| DATA FOR REVIEW |
================================

(* ===== verification/Filecache.v ===== *)
(** Package [dcp/filecache]: files fetched over HTTP, kept under the hash of
    their URL.

    The file system is a map from paths to files.  Any system call may fail: the
    failures, the clock and the servers are a parameter ([Machine]).  A download
    runs alone for its URL ([singleflight]), but any file may have any contents
    when it starts. *)

From S2P Require Import Prelude GoPath GoNet GoURL.
From Stdlib Require Import ZArith Lia.

(** ** SHA-256 ([crypto/sha256]) *)
Module Sha256.
Open Scope Z_scope.
Definition w32 (z : Z) : Z := z mod 2 ^ 32.
Definition rotr (n x : Z) : Z := Z.lor (Z.shiftr x n) (w32 (Z.shiftl x (32 - n))).

(** The constants: 32 bits of the fractional part of the cube roots of the first
    64 primes, and of the square roots of the first eight. *)
Definition is_prime (n : nat) : bool := forallb (λ d, negb (Nat.eqb (n mod d) 0)) (seq 2 (n - 2)).
Definition primes : list Z := Z.of_nat <$> filter (λ n, is_prime n = true) (seq 2 310).
Fixpoint root_bits (n : nat) (target low : Z) : Z :=
  match n with
  | O => low
  | S n => let m := low + 2 ^ Z.of_nat n in root_bits n target (if decide (m * m * m <= target) then m else low)
  end.
Definition K : list Z := Eval vm_compute in (λ p, w32 (root_bits 36 (p * 2 ^ 96) 0)) <$> primes.
Definition H0 : list Z := Eval vm_compute in (λ p, w32 (Z.sqrt (p * 2 ^ 64))) <$> take 8 primes.
Example K_size : length K = 64%nat.
Proof. reflexivity. Qed.

(** The message schedule, newest word first. *)
Definition nth_z (l : list Z) (i : nat) : Z := default 0 (l !! i).
Definition next_word (w : list Z) : Z :=
  let x15 := nth_z w 14 in
  let x2 := nth_z w 1 in
  let s0 := Z.lxor (Z.lxor (rotr 7 x15) (rotr 18 x15)) (Z.shiftr x15 3) in
  let s1 := Z.lxor (Z.lxor (rotr 17 x2) (rotr 19 x2)) (Z.shiftr x2 10) in
  w32 (nth_z w 15 + s0 + nth_z w 6 + s1).
Definition schedule (block : list Z) : list Z :=
  reverse (Nat.iter 48 (λ w, next_word w :: w) (reverse block)).

Definition round (s : list Z) (kw : Z * Z) : list Z :=
  match s with
  | [a; b; c; d; e; f; g; h] =>
      let s1 := Z.lxor (Z.lxor (rotr 6 e) (rotr 11 e)) (rotr 25 e) in
      let ch := Z.lxor (Z.land e f) (Z.land (Z.lxor e (2 ^ 32 - 1)) g) in
      let t1 := h + s1 + ch + kw.1 + kw.2 in
      let s0 := Z.lxor (Z.lxor (rotr 2 a) (rotr 13 a)) (rotr 22 a) in
      let maj := Z.lxor (Z.lxor (Z.land a b) (Z.land a c)) (Z.land b c) in
      [w32 (t1 + s0 + maj); a; b; c; w32 (d + t1); e; f; g]
  | _ => s
  end.
Definition compress (h : list Z) (block : list Z) : list Z :=
  zip_with (λ x y, w32 (x + y)) h (foldl round h (zip K (schedule block))).

Fixpoint words (fuel : nat) (b : bytes) : list Z :=
  match fuel, b with
  | O, _ | _, [] => []
  | S fuel, _ => be_get (take 4 b) :: words fuel (drop 4 b)
  end.
Fixpoint blocks (fuel : nat) (ws : list Z) : list (list Z) :=
  match fuel, ws with
  | O, _ | _, [] => []
  | S fuel, _ => take 16 ws :: blocks fuel (drop 16 ws)
  end.
Definition pad (m : bytes) : bytes :=
  let n := length m in
  m ++ x80 :: replicate (Z.to_nat ((55 - Z.of_nat n) mod 64)) x00 ++ be_put 8 (8 * Z.of_nat n).

Definition Sum256 (m : bytes) : bytes :=
  let p := pad m in
  let ws := words (length p) p in
  mjoin (be_put 4 <$> foldl compress H0 (blocks (length ws) ws)).

Example Sum256_abc : b2s (fmt_x (Sum256 (s2b "abc")))
  = "ba7816bf8f01cfea414140de5dae2223b00361a396177a9cb410ff61f20015ad"%string.
Proof. vm_compute. reflexivity. Qed.
Example Sum256_two_blocks : b2s (fmt_x (Sum256 (s2b "abcdbcdecdefdefgefghfghighijhijkijkljklmklmnlmnomnopnopq")))
  = "248d6a61d20638b8e5c026930c3e6039a33ce45964ff2167f6ecedd419db06c1"%string.
Proof. vm_compute. reflexivity. Qed.
End Sha256.

(** ** Files *)
Record File := { f_data : bytes; f_mtime : Z }.

(** The outside of a download: which system calls fail, how much of a write
    succeeds, the time, and the answer of a server to a GET with the
    If-Modified-Since header, if any: status code, and the body with the error
    that cuts it short. *)
Class Machine (E : Type) := {
  os_fault : string → string → E → option error * E;
  os_write : bytes → E → option (nat * error) * E;
  os_now : E → Z;
  http_Get : URL → option Z → E → res (Z * (bytes * option error)) * E
}.

Section filecache.
Context {E : Type} `{Machine E} (downloadPath : string).

Record CacheW := { cw_ext : E; cw_files : gmap string File }.
#[export] Instance eta_CacheW : Eta CacheW := λ w, {| cw_ext := cw_ext w; cw_files := cw_files w |}.

(* @dcp/filecache/filecache.go:22-26 Path *)
Definition Path (url : string) : string :=
  let sum := Sha256.Sum256 (s2b url) in
  let name := "sha256-" +:+ b2s (fmt_x sum) +:+ filepath_Ext url in
  path_Join downloadPath name.

Definition fault (call path : string) (w : CacheW) : option error * CacheW :=
  let '(e, x) := os_fault call path (cw_ext w) in (e, w <| cw_ext := x |>).

Definition Stat (path : string) (w : CacheW) : res File * CacheW :=
  match fault "stat" path w with
  | (Some e, w) => (Err e, w)
  | (None, w) => (match cw_files w !! path with Some f => Ok f | None => Err ErrNotExist end, w)
  end.

(** Opened for writing, created or truncated. *)
Definition OpenTrunc (path : string) (w : CacheW) : option error * CacheW :=
  match fault "open" path w with
  | (Some e, w) => (Some e, w)
  | (None, w) => (None, w <| cw_files := <[path := {| f_data := []; f_mtime := os_now (cw_ext w) |}]> (cw_files w) |>)
  end.

(** [io.Copy] from a body to the open file: what was written before an error
    stays. *)
Definition Copy (path : string) (body : bytes * option error) (w : CacheW) : option error * CacheW :=
  let '(f, x) := os_write body.1 (cw_ext w) in
  let '(data, e) := match f with Some (n, e) => (take n body.1, Some e) | None => body end in
  (e, w <| cw_ext := x |> <| cw_files := <[path := {| f_data := data; f_mtime := os_now x |}]> (cw_files w) |>).

Definition Rename (old new : string) (w : CacheW) : option error * CacheW :=
  match fault "rename" old w with
  | (Some e, w) => (Some e, w)
  | (None, w) =>
      match cw_files w !! old with
      | None => (Some ErrNotExist, w)
      | Some f => (None, w <| cw_files := <[new := f]> (delete old (cw_files w)) |>)
      end
  end.

Definition tmp_of (finalPath : string) : string := finalPath +:+ ".tmp".

(** What is done with a 200 response. *)
(* @dcp/filecache/filecache.go:65-83 Download *)
Definition store (finalPath : string) (body : bytes * option error) (w : CacheW) : res string * CacheW :=
  let tmpPath := tmp_of finalPath in
  match OpenTrunc tmpPath w with
  | (Some e, w) => (Err e, w)
  | (None, w) =>
      match Copy tmpPath body w with
      | (Some e, w) => (Err e, w)
      | (None, w) =>
          match Rename tmpPath finalPath w with
          | (Some e, w) => (Err e, w)
          | (None, w) => (Ok finalPath, w)
          end
      end
  end.

(* @dcp/filecache/filecache.go:38-63 Download *)
Definition fetch (finalPath url : string) (since : option Z) (w : CacheW) : res string * CacheW :=
  match url_Parse url with
  | Err e => (Err e, w)
  | Ok u =>
      match http_Get u since (cw_ext w) with
      | (Err e, x) => (Err e, w <| cw_ext := x |>)
      | (Ok (code, body), x) =>
          let w := w <| cw_ext := x |> in
          if decide (code = 304)%Z then (Ok finalPath, w)
          else if decide (code ≠ 200)%Z then (Err (Errorf ("unexpected http status " +:+ fmt_d code)), w)
          else store finalPath body w
      end
  end.

(* @dcp/filecache/filecache.go:28-91 Download *)
Definition Download (url : string) (w : CacheW) : res string * CacheW :=
  let finalPath := Path url in
  let '(st, w) := Stat finalPath w in
  match st with
  | Err e => if decide (e = ErrNotExist) then fetch finalPath url None w else (Err e, w)
  | Ok fi => fetch finalPath url (Some (f_mtime fi)) w
  end.

(** ** Properties *)
Lemma tmp_ne p : tmp_of p ≠ p.
Proof.
  intros Hp. apply (f_equal (λ s, length (s2b s))) in Hp. unfold tmp_of in Hp. rewrite s2b_app, length_app in Hp. simpl in Hp. lia.
Qed.

Lemma fault_files call path w : cw_files (fault call path w).2 = cw_files w.
Proof. unfold fault. by destruct (os_fault _ _ _). Qed.

(** Files other than [p]. *)
Definition same_but (p : string) (w w' : CacheW) : Prop := delete p (cw_files w') = delete p (cw_files w).

Lemma OpenTrunc_files p w e w' : OpenTrunc p w = (e, w') → same_but p w w'.
Proof.
  unfold OpenTrunc, same_but. pose proof (fault_files "open" p w) as F. destruct (fault "open" p w) as [[e1 |] w1]; intros [= <- <-]; simpl in *; rewrite F.
  - done.
  - apply delete_insert_eq.
Qed.

Lemma Copy_files p body w e w' : Copy p body w = (e, w') → same_but p w w' ∧ (e = None → body.2 = None ∧ ∃ t, cw_files w' !! p = Some {| f_data := body.1; f_mtime := t |}).
Proof.
  unfold Copy, same_but. destruct (os_write _ _) as [[[n e1] |] x]; [intros [= <- <-] | destruct body as [data e1]; intros [= <- <-]]; simpl.
  - split; [apply delete_insert_eq | done].
  - split; [apply delete_insert_eq |]. intros ->. split; [done |]. eexists. apply lookup_insert_eq.
Qed.

Lemma same_but_lookup p q w w' : same_but p w w' → q ≠ p → cw_files w' !! q = cw_files w !! q.
Proof. intros S Hq. rewrite <- (lookup_delete_ne _ p q), <- (lookup_delete_ne (cw_files w) p q) by done. by rewrite S. Qed.

Lemma store_files final body w r w' :
  store final body w = (r, w') →
  (∀ p, p ≠ final → p ≠ tmp_of final → cw_files w' !! p = cw_files w !! p) ∧
  match r with
  | Err _ => cw_files w' !! final = cw_files w !! final
  | Ok f => f = final ∧ body.2 = None ∧ f_data <$> cw_files w' !! final = Some body.1
  end.
Proof.
  pose proof (tmp_ne final) as Hne. unfold store.
  destruct (OpenTrunc (tmp_of final) w) as [e1 w1] eqn:E1. apply OpenTrunc_files in E1.
  destruct e1 as [e1 |].
  { intros [= <- <-]. split; [intros; by apply (same_but_lookup _ _ _ _ E1) | by apply (same_but_lookup _ _ _ _ E1)]. }
  destruct (Copy (tmp_of final) body w1) as [e2 w2] eqn:E2. apply Copy_files in E2 as [E2 Hok].
  assert (∀ p, p ≠ tmp_of final → cw_files w2 !! p = cw_files w !! p) as E12.
  { intros p Hp. rewrite (same_but_lookup _ _ _ _ E2) by done. by apply (same_but_lookup _ _ _ _ E1). }
  destruct e2 as [e2 |]; [intros [= <- <-]; split; [auto | by apply E12] |].
  destruct (Hok eq_refl) as [Hb [t Ht]]. unfold Rename.
  pose proof (fault_files "rename" (tmp_of final) w2) as F. destruct (fault "rename" (tmp_of final) w2) as [[e3 |] w3]; simpl in F.
  { intros [= <- <-]. rewrite F. split; [auto | by apply E12]. }
  rewrite F, Ht. intros [= <- <-]. simpl. split.
  - intros p H1 H2. rewrite lookup_insert_ne, lookup_delete_ne by done. by apply E12.
  - by rewrite lookup_insert_eq.
Qed.

(** C23: whatever fails on the way, a download never leaves a partial file under
    the final name: the cached file is what it was, or it is the complete body
    of a 200 response of the server, and then the download succeeded.  Its only
    other trace is the temporary file; the name it returns is the file's. *)
Theorem Download_atomic (url : string) (w : CacheW) :
  let '(r, w') := Download url w in
  let final := Path url in
  (∀ p, p ≠ final → p ≠ tmp_of final → cw_files w' !! p = cw_files w !! p) ∧
  (∀ f, r = Ok f → f = final) ∧
  (cw_files w' !! final = cw_files w !! final ∨
   r = Ok final ∧ ∃ u since x x' data, http_Get u since x = (Ok (200%Z, (data, None)), x')
     ∧ f_data <$> cw_files w' !! final = Some data).
Proof.
  assert (∀ since w1, cw_files w1 = cw_files w → let '(r, w') := fetch (Path url) url since w1 in
    (∀ p, p ≠ Path url → p ≠ tmp_of (Path url) → cw_files w' !! p = cw_files w !! p) ∧
    (∀ f, r = Ok f → f = Path url) ∧
    (cw_files w' !! Path url = cw_files w !! Path url ∨
     r = Ok (Path url) ∧ ∃ u since x x' data, http_Get u since x = (Ok (200%Z, (data, None)), x')
       ∧ f_data <$> cw_files w' !! Path url = Some data)) as Hf.
  { intros since w1 <-. unfold fetch. destruct (url_Parse url) as [u | e]; [| split_and!; [done | done | by left]].
    destruct (http_Get u since (cw_ext w1)) as [[[code body] | e] x] eqn:Eh; [| split_and!; [done | done | by left]].
    case_decide; [split_and!; [done | by intros f [= <-] | by left] |]. destruct (decide (code ≠ 200)%Z) as [| Hc]; [split_and!; [done | done | by left] |].
    assert (code = 200%Z) as -> by lia.
    destruct (store (Path url) body (w1 <| cw_ext := x |>)) as [r w2] eqn:Es. apply store_files in Es as [H1 H2].
    split; [done |]. destruct r as [f | e]; [| split; [done | by left]]. destruct H2 as (-> & Hb & Hd).
    split; [by intros ? [= <-] |]. right. split; [done |]. exists u, since, (cw_ext w1), x, body.1.
    split; [| done]. rewrite Eh. destruct body as [d e]. simpl in *. by subst. }
  unfold Download, Stat. pose proof (fault_files "stat" (Path url) w) as F.
  destruct (fault "stat" (Path url) w) as [[e |] w1]; simpl in F.
  - case_decide; [by apply Hf |]. rewrite F. split_and!; [done | done | by left].
  - destruct (cw_files w1 !! Path url); [by apply Hf |]. rewrite decide_True by done. by apply Hf.
Qed.
End filecache.
Arguments CacheW E : clear implicits.

(** A machine on which nothing fails, whose server has one file. *)
#[local] Instance sample_machine : Machine () :=
  {| os_fault := λ _ _ _, (None, ()); os_write := λ _ _, (None, ()); os_now := λ _, 7%Z;
     http_Get := λ u since _, (Ok (match since with Some 7%Z => 304 | _ => 200 end, (s2b "tar", None))%Z, ()) |}.
Example Download_twice :
  let '(r1, w1) := Download "/tmp" "http://h/a.tar" {| cw_ext := (); cw_files := ∅ |} in
  let '(r2, w2) := Download "/tmp" "http://h/a.tar" w1 in
  r1 = Ok (Path "/tmp" "http://h/a.tar") ∧ r2 = r1 ∧ f_data <$> cw_files w2 !! Path "/tmp" "http://h/a.tar" = Some (s2b "tar").
Proof. vm_compute. done. Qed.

================================

| TASK DESCRIPTION |
Report each line of the data in which "schedule" occurs.

| OUTPUT |
(** The message schedule, newest word first. *)
Definition schedule (block : list Z) : list Z :=
  zip_with (λ x y, w32 (x + y)) h (foldl round h (zip K (schedule block))).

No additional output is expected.